Green Asia

Commentary: In a time of shrinkflation, how will consumers’ elasticity of forgiveness hold up?

SINGAPORE: Have you noticed food portions becoming smaller when dining out? Or that your bag of chips has fewer crisps despite remaining at the same price?

Shrinkflation, where brands reduce product sizes while keeping prices the same, has become the not-so-secret weapon in the battle against rising costs. The practice is certainly not new, but it’s becoming more apparent. Enter the concept of “elasticity of forgiveness” – a fancy way of asking, “Hey, brands, how much can we take before we walk away?”

Carrefour in France has taken a bold stand, putting up posters and labels on items from soft drinks to chocolate and infant formula to warn consumers about shrinkflation. The aim in highlighting those products, Carrefour’s director of client communications was reported as saying, was to get manufacturers to rethink their pricing policy.

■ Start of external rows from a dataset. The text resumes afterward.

Lemma HideHierarchy_turn_snd hide doc n :
  snd (HideHierarchy_turn hide doc n) =
  if doc then map (AddUndo UNDOTYPE_BITS) (reach n) else [].
Proof.
  induction n as [nb b k t bc nd tg dn _ IH] using BaseList2D_ind.
  rewrite HideHierarchy_turn_unfold. cbn zeta.
  set (n := mkNode nb b k t bc nd tg dn).
  assert (Hc : snd (HideHierarchy_chain hide doc dn) =
               if doc then map (AddUndo UNDOTYPE_BITS) (flat_map reach dn) else []).
  { induction IH as [|c l Hc _ IHl]; [by destruct doc|].
    cbn [HideHierarchy_chain flat_map].
    destruct (HideHierarchy_turn hide doc c), (HideHierarchy_chain hide doc l).
    cbn [snd] in *. rewrite Hc, IHl. destruct doc; [by rewrite map_app|reflexivity]. }
  change (reach n) with (n :: (if hideChildren n then flat_map reach dn else [])).
  change (down n) with dn.
  destruct (hideChildren n); cbn [snd]; [rewrite Hc|]; by destruct doc.
Qed.

Lemma HideHierarchy_chain_snd hide doc l :
  snd (HideHierarchy_chain hide doc l) =
  if doc then map (AddUndo UNDOTYPE_BITS) (flat_map reach l) else [].
Proof.
  induction l as [|c l IH]; [by destruct doc|].
  cbn [HideHierarchy_chain flat_map].
  pose proof (HideHierarchy_turn_snd hide doc c) as Hc.
  destruct (HideHierarchy_turn hide doc c), (HideHierarchy_chain hide doc l).
  cbn [snd] in *. rewrite Hc, IH. destruct doc; [by rewrite map_app|reflexivity].
Qed.

Lemma HideHierarchy_snd root hide doc sameLevel :
  snd (HideHierarchy root hide doc sameLevel) =
  if doc then map (AddUndo UNDOTYPE_BITS) (reached sameLevel root) else [].
Proof.
  destruct sameLevel; [apply HideHierarchy_chain_snd|].
  unfold HideHierarchy, reached. destruct root as [|r next]; [by destruct doc|].
  pose proof (HideHierarchy_turn_snd hide doc r) as Hr.
  by destruct (HideHierarchy_turn hide doc r).
Qed.
(** * The voice-agent demo of the Plivo stream SDK

    A model of [examples/demo/server.py]: the closure variables of
    [stream_websocket_handler] ([playing], [current_stream_id],
    [conversation_history_by_stream_id]), the handlers registered on the Plivo
    and Deepgram connections, and the helpers [get_openai_response] and
    [add_message_and_get_response].

    Every handler is a computation over the closure variables, the store of
    Python list objects the dictionary refers to, and the log of calls made on
    the collaborators (OpenAI, ElevenLabs, the Plivo handler).  A handler is
    modelled for one invocation, run to its end; what the awaited collaborators
    answer is an argument of the handler.  Logging and the pacing sleep leave
    all of this untouched and are not modelled.

    The handlers come twice.  The first part has them with every await
    answered at once and every send to the telephony leg returning.  The part
    on the handlers with the Plivo task running has them with the events the
    Plivo task handles during each await and with sends that can raise; the
    handlers of the first part are those of that part when the Plivo task
    handles nothing and the sends return
    ([undisturbed_on_deepgram_message]).

    The second part covers the configuration: [examples/demo/utils.py], the
    route of [server.py] that answers Plivo with the XML of the call, and the
    relay of the caller's audio to Deepgram. *)

From Stdlib Require Import ZArith Strings.Byte.
From stdpp Require Import gmap strings list pretty.

(** ** Python values and primitives *)

Module Py.

(** [bool(s)] of an [str | None] value: [None] and the empty string are
    false. *)
Definition truthy (s : option string) : bool :=
  match s with
  | None => false
  | Some s => negb (bool_decide (s = ""))
  end.

(** [s or d] for an [str | None] value [s]. *)
Definition or_else (s : option string) (d : string) : string :=
  match s with
  | None => d
  | Some s' => if truthy s then s' else d
  end.

(** [l[-n:]] for a positive [n]: the last [n] elements, the whole list when
    it is shorter. *)
Definition last_n {A : Type} (n : nat) (l : list A) : list A :=
  drop (length l - n) l.

(** Strings below hold code points under 256, one per character; on these
    the next functions are Python's. *)

(** [c.isspace()] for one character. *)
Definition isspace (c : Ascii.ascii) : bool :=
  let n := Ascii.N_of_ascii c in
  ((9 <=? n) && (n <=? 13) || (28 <=? n) && (n <=? 32)
   || (n =? 133) || (n =? 160))%N.

(** [c.lower()] for one character: the letters A-Z and the capital letters of
    Latin-1 (all of 192-222 but the multiplication sign) move up by 32. *)
Definition lower_char (c : Ascii.ascii) : Ascii.ascii :=
  let n := Ascii.N_of_ascii c in
  if ((65 <=? n) && (n <=? 90)
      || (192 <=? n) && (n <=? 222) && negb (n =? 215))%N
  then Ascii.ascii_of_N (n + 32)
  else c.

(** [s.lower()] *)
Fixpoint lower (s : string) : string :=
  match s with
  | EmptyString => EmptyString
  | String c rest => String (lower_char c) (lower rest)
  end.

(** [s.lstrip()] *)
Fixpoint lstrip (s : string) : string :=
  match s with
  | EmptyString => EmptyString
  | String c rest => if isspace c then lstrip rest else s
  end.

(** [s.rstrip()] *)
Fixpoint rstrip (s : string) : string :=
  match s with
  | EmptyString => EmptyString
  | String c rest =>
      match rstrip rest with
      | EmptyString => if isspace c then EmptyString else String c EmptyString
      | kept => String c kept
      end
  end.

(** [s.strip()] *)
Definition strip (s : string) : string := rstrip (lstrip s).
(* ------------------------------------------------------------------ *)
(** ** The request of a heartbeat                                      *)
(* ------------------------------------------------------------------ *)

(** X12. A heartbeat sends one request whatever comes back: POST to the
    heartbeat path of the node under the base URL, with the JSON headers
    and the encoded {"agent_url": "http://host:port"}, and touches nothing
    else (no list, no warning, no sleep).  When the encoder raises, no
    request is sent and HeartbeatError carries the text of the
    exception. *)
Theorem heartbeat_sends_once self uuid host port w :
  match encode (VDict {[ "agent_url" :=
                           VStr ("http://" +:+ host +:+ ":" +:+ pretty port) ]})
  with
  | Return payload =>
      snd (heartbeat self uuid (host, port) w) =
        World (heap w)
              (sent w ++
                 [Request "POST"
                    (api_url self +:+ "/v1/nodes/" +:+ uuid
                       +:+ "/vendor_passthru/heartbeat")
                    [("Content-Type", "application/json");
                     ("Accept", "application/json")] (Some payload)])
              (log w) (slept w)
  | Raise e =>
      heartbeat self uuid (host, port) w
        = (Raise (Error HeartbeatError (str e)), w)
  end.
Proof.
  unfold heartbeat, try_except, _request, session_call, _get_agent_url.
  unfold bind, lift, ret, raise. simpl fst. simpl snd.
  destruct (encode _) as [payload|e]; [|reflexivity].
  destruct (session_request _ _) as [resp|e]; [|reflexivity].
  destruct (negb _); [reflexivity|].
  destruct (headers resp "Heartbeat-Before") as [h|]; [|reflexivity].
  destruct (float h); reflexivity.
Qed.
Lemma branding_rule_witness :
  (col_column (column_of profileId) = "id"
   /\ (is_unique profileId = true \/ is_primary_key profileId = true)
   /\ is_foreign_key profileId = true
   /\ fieldType ∅ ∅ profileId
      = baseType ∅ profileId +:+ selfBrand ∅ profileId +:+ nullOf profileId)
  /\ (~ (col_column (column_of tagsColumn) = "id"
         /\ (is_unique tagsColumn = true \/ is_primary_key tagsColumn = true))
      /\ ~ (is_foreign_key tagsColumn = true
            /\ endsWith (col_column (column_of tagsColumn)) "id" = true)
      /\ fieldType ∅ ∅ tagsColumn = baseType ∅ tagsColumn +:+ nullOf tagsColumn).
Proof.
  assert (Hid : col_column (column_of profileId) = "id") by reflexivity.
  assert (Hkey : is_unique profileId = true \/ is_primary_key profileId = true)
    by (right; reflexivity).
  assert (Hfk : is_foreign_key profileId = true) by reflexivity.
  assert (Hplain : ~ (col_column (column_of tagsColumn) = "id"
                      /\ (is_unique tagsColumn = true
                          \/ is_primary_key tagsColumn = true)))
    by (intros [H _]; discriminate H).
  assert (Hnofk : ~ (is_foreign_key tagsColumn = true
                     /\ endsWith (col_column (column_of tagsColumn)) "id" = true))
    by (intros [H _]; discriminate H).
  split.
  - split; [exact Hid|]. split; [exact Hkey|]. split; [exact Hfk|].
    exact (proj1 (proj2 (proj2 (proj2 (branding_rule ∅ ∅ profileId))))
             Hid Hkey Hfk).
  - split; [exact Hplain|]. split; [exact Hnofk|].
    exact (proj1 (proj2 (proj2 (proj2 (proj2 (proj2
             (branding_rule ∅ ∅ tagsColumn))))))
             Hplain Hnofk).
Defined.

(** ** Foreign keys without referenced-column metadata *)

Lemma serve_answering (cat : Catalog) : answering (serve cat).
Proof. repeat split; intros; eexists; reflexivity. Qed.

Lemma fetchKeys_answering db schemas keys :
  answering db -> exists keys', fetchKeys db schemas keys = ([], Ok keys').
Proof.
  intros (_ & _ & Hc & Hk & Hu). revert keys.
  induction schemas as [|s schemas IH]; intros keys; [by eexists|].
  rewrite fetchKeys_step.
  destruct (Hc s) as [cs ->].
  destruct (Hk s (map constraint_name cs)) as [ku ->].
  destruct (Hu (map constraint_name cs)) as [cu ->].
  apply IH.
Qed.

(** A run whose queries all answer completes. *)
Lemma updateTypes_completes db options :
  answering db -> snd (updateTypes db options) = Ok tt.
Proof.
  intros Hdb. unfold updateTypes.
  destruct (partitionSchemas _) as [inc exc]. unfold finally.
  rewrite !emit_bind. cbn [snd]. rewrite generate_unfold.
  destruct (fetchKeys_answering db inc [] Hdb) as [keys ->].
  destruct Hdb as ([enums ->] & Hcols & _).
  by destruct (Hcols inc exc (listing (opt_exclude options) [])) as [rows ->].
Qed.
(** The collection loop with [k] files still to take. *)
Lemma collect_files_take (k : nat) p (listing fp fn : seq string) :
  size fp = size fn ->
  collect_files (Posz (size fp + k)) p listing fp fn =
  (fp ++ [seq os_path_join p f | f <- take k listing], fn ++ take k listing).
Proof.
elim: listing k fp fn => [|f fs IH] k fp fn Hsz /=; first by rewrite !cats0.
case: k => [|k]; first by rewrite addn0 eqxx /= !cats0.
have -> : (Posz (size fp) == Posz (size fp + k.+1)) = false.
  by rewrite eqz_nat -{1}[size fp]addn0 eqn_add2l.
have := IH k (rcons fp (os_path_join p f)) (rcons fn f).
rewrite !size_rcons Hsz addSnnS => -> //.
by rewrite !cat_rcons.
Qed.

Lemma collect_files_all (k : nat) p (listing fp fn : seq string) :
  collect_files (Negz k) p listing fp fn =
  (fp ++ [seq os_path_join p f | f <- listing], fn ++ listing).
Proof.
elim: listing fp fn => [|f fs IH] fp fn /=; first by rewrite !cats0.
by rewrite IH !cat_rcons.
Qed.

(** Property X18. The collection loop of the script (lines 531-535), for
    a non-negative number of views [k], collects the first [k] names of
    the directory listing (all of them when there are fewer); for a
    negative number it collects every name. The paths are the names
    joined to the image directory, and the slice [files_path[:num_view]]
    that is loaded is the slice of the listing, joined likewise. *)
Theorem collect_files_spec (num_view : int) p (listing : seq string) :
  let c := collect_files num_view p listing [::] [::] in
  [/\ c.2 = (if num_view is Posz k then take k listing else listing),
      c.1 = [seq os_path_join p f | f <- c.2] &
      py_slice_to num_view c.1 =
      [seq os_path_join p f | f <- py_slice_to num_view listing]].
Proof.
case: num_view => k /=.
  rewrite (@collect_files_take k p listing [::] [::]) //=; split=> //.
  by rewrite -map_take take_takel.
rewrite collect_files_all /=; split=> //.
by rewrite size_map map_take.
Qed.


Lemma save_camera_poses_keeps_calls (poses : seq 'M[R]_4) names path :
  keeps (@calls R) (save_camera_poses poses names path).
Proof.
move=> w; rewrite /save_camera_poses /bind /py_assert.
case: (size names == size poses) => //=.
by case: (has _ _).
Qed.

Lemma save_point_to_ply_keeps_calls (points : array2 R) file_name :
  keeps (@calls R) (save_point_to_ply points file_name).
Proof.
move=> w; rewrite /save_point_to_ply /bind /lift /=.
by case: (Vector3dVector _).
Qed.
(** C3: when [feature.properties[colorProp]] loosely equals no entry of
    [classes], [function0] writes nothing: the store, and with it the
    style's fill colour, is as before the call, and the reference returned
    is the style object it was given. *)
Theorem function0_no_match (feature : feature) (context : context) (h : heap) :
  let classes := Hideout.classes (hideout context) in
  let style := Hideout.style (hideout context) in
  let value := get_property (properties feature) (Hideout.colorProp (hideout context)) in
  (forall i c, classes !! i = Some c -> JS.IsLooselyEqual value c = false) ->
  function0 feature context h = (style, h) /\
  fill_color (function0 feature context h).2 style = fill_color h style.
Proof.
  intros classes style value Hno.
  rewrite function0_unfold, (last_match_None feature context Hno). done.
Qed.

Lemma function0_no_match_witness :
  function0 (Sample.with_class (JS.PStr "C")) Sample.two_classes Sample.store
  = (Sample.style_ref, Sample.store).
Proof.
  refine (proj1 (function0_no_match (Sample.with_class (JS.PStr "C"))
            Sample.two_classes Sample.store _)).
  intros [|[|i]] c; simpl; intros Hc; inversion Hc; reflexivity.
Defined.

(** C4: when [feature.properties[colorProp]] loosely equals [classes[i]]
    for exactly one index [i], the fill colour [function0] resolves is
    [colorscale[i]]. *)
Theorem function0_unique_match (feature : feature) (context : context)
    (h : heap) (o : obj) (i : nat) :
  let classes := Hideout.classes (hideout context) in
  let colorscale := Hideout.colorscale (hideout context) in
  let style := Hideout.style (hideout context) in
  let value := get_property (properties feature) (Hideout.colorProp (hideout context)) in
  h !! style = Some o ->
  (i < length classes)%nat ->
  JS.IsLooselyEqual value (get_index classes i) = true ->
  (forall j, (j < length classes)%nat -> j <> i ->
             JS.IsLooselyEqual value (get_index classes j) = false) ->
  fill_color (function0 feature context h).2 style =
    Some (VPrim (get_index colorscale i)).
Proof.
  intros classes colorscale style value Ho Hi Hm Hunique.
  rewrite function0_unfold.
  rewrite (last_match_intro feature context i Hi Hm).
  - simpl. by apply fill_color_set with o.
  - intros j Hj. apply Hunique; unfold classes in *; lia.
Qed.

(** The scenario of C4: classes = ["A","B"], colorscale = ["red","blue"],
    property value "B": the resolved colour is "blue". *)
Lemma function0_unique_match_witness :
  fill_color
    (function0 (Sample.with_class (JS.PStr "B")) Sample.two_classes
       Sample.store).2 Sample.style_ref
  = Some (VPrim (JS.PStr "blue")).
Proof.
  refine (function0_unique_match (Sample.with_class (JS.PStr "B"))
            Sample.two_classes Sample.store _ 1 _ _ _ _).
  - reflexivity.
  - simpl. lia.
  - reflexivity.
  - intros [|[|j]] Hj Hne; simpl in Hj; [reflexivity|congruence|lia].
Defined.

Across the Channel, consumers in the United Kingdom have also noticed differences in their products, with the volume of alcohol in some beverages dropping to 41.3 per cent from 43.1 per cent, bagels sporting larger holes, smaller soap bars and more.

Shrinkflation challenges the delicate balance between businesses’ pursuit of profit margins and meeting the expectations of their customer base. The crux of the matter lies in understanding how much consumers are willing to forgive or overlook these adjustments.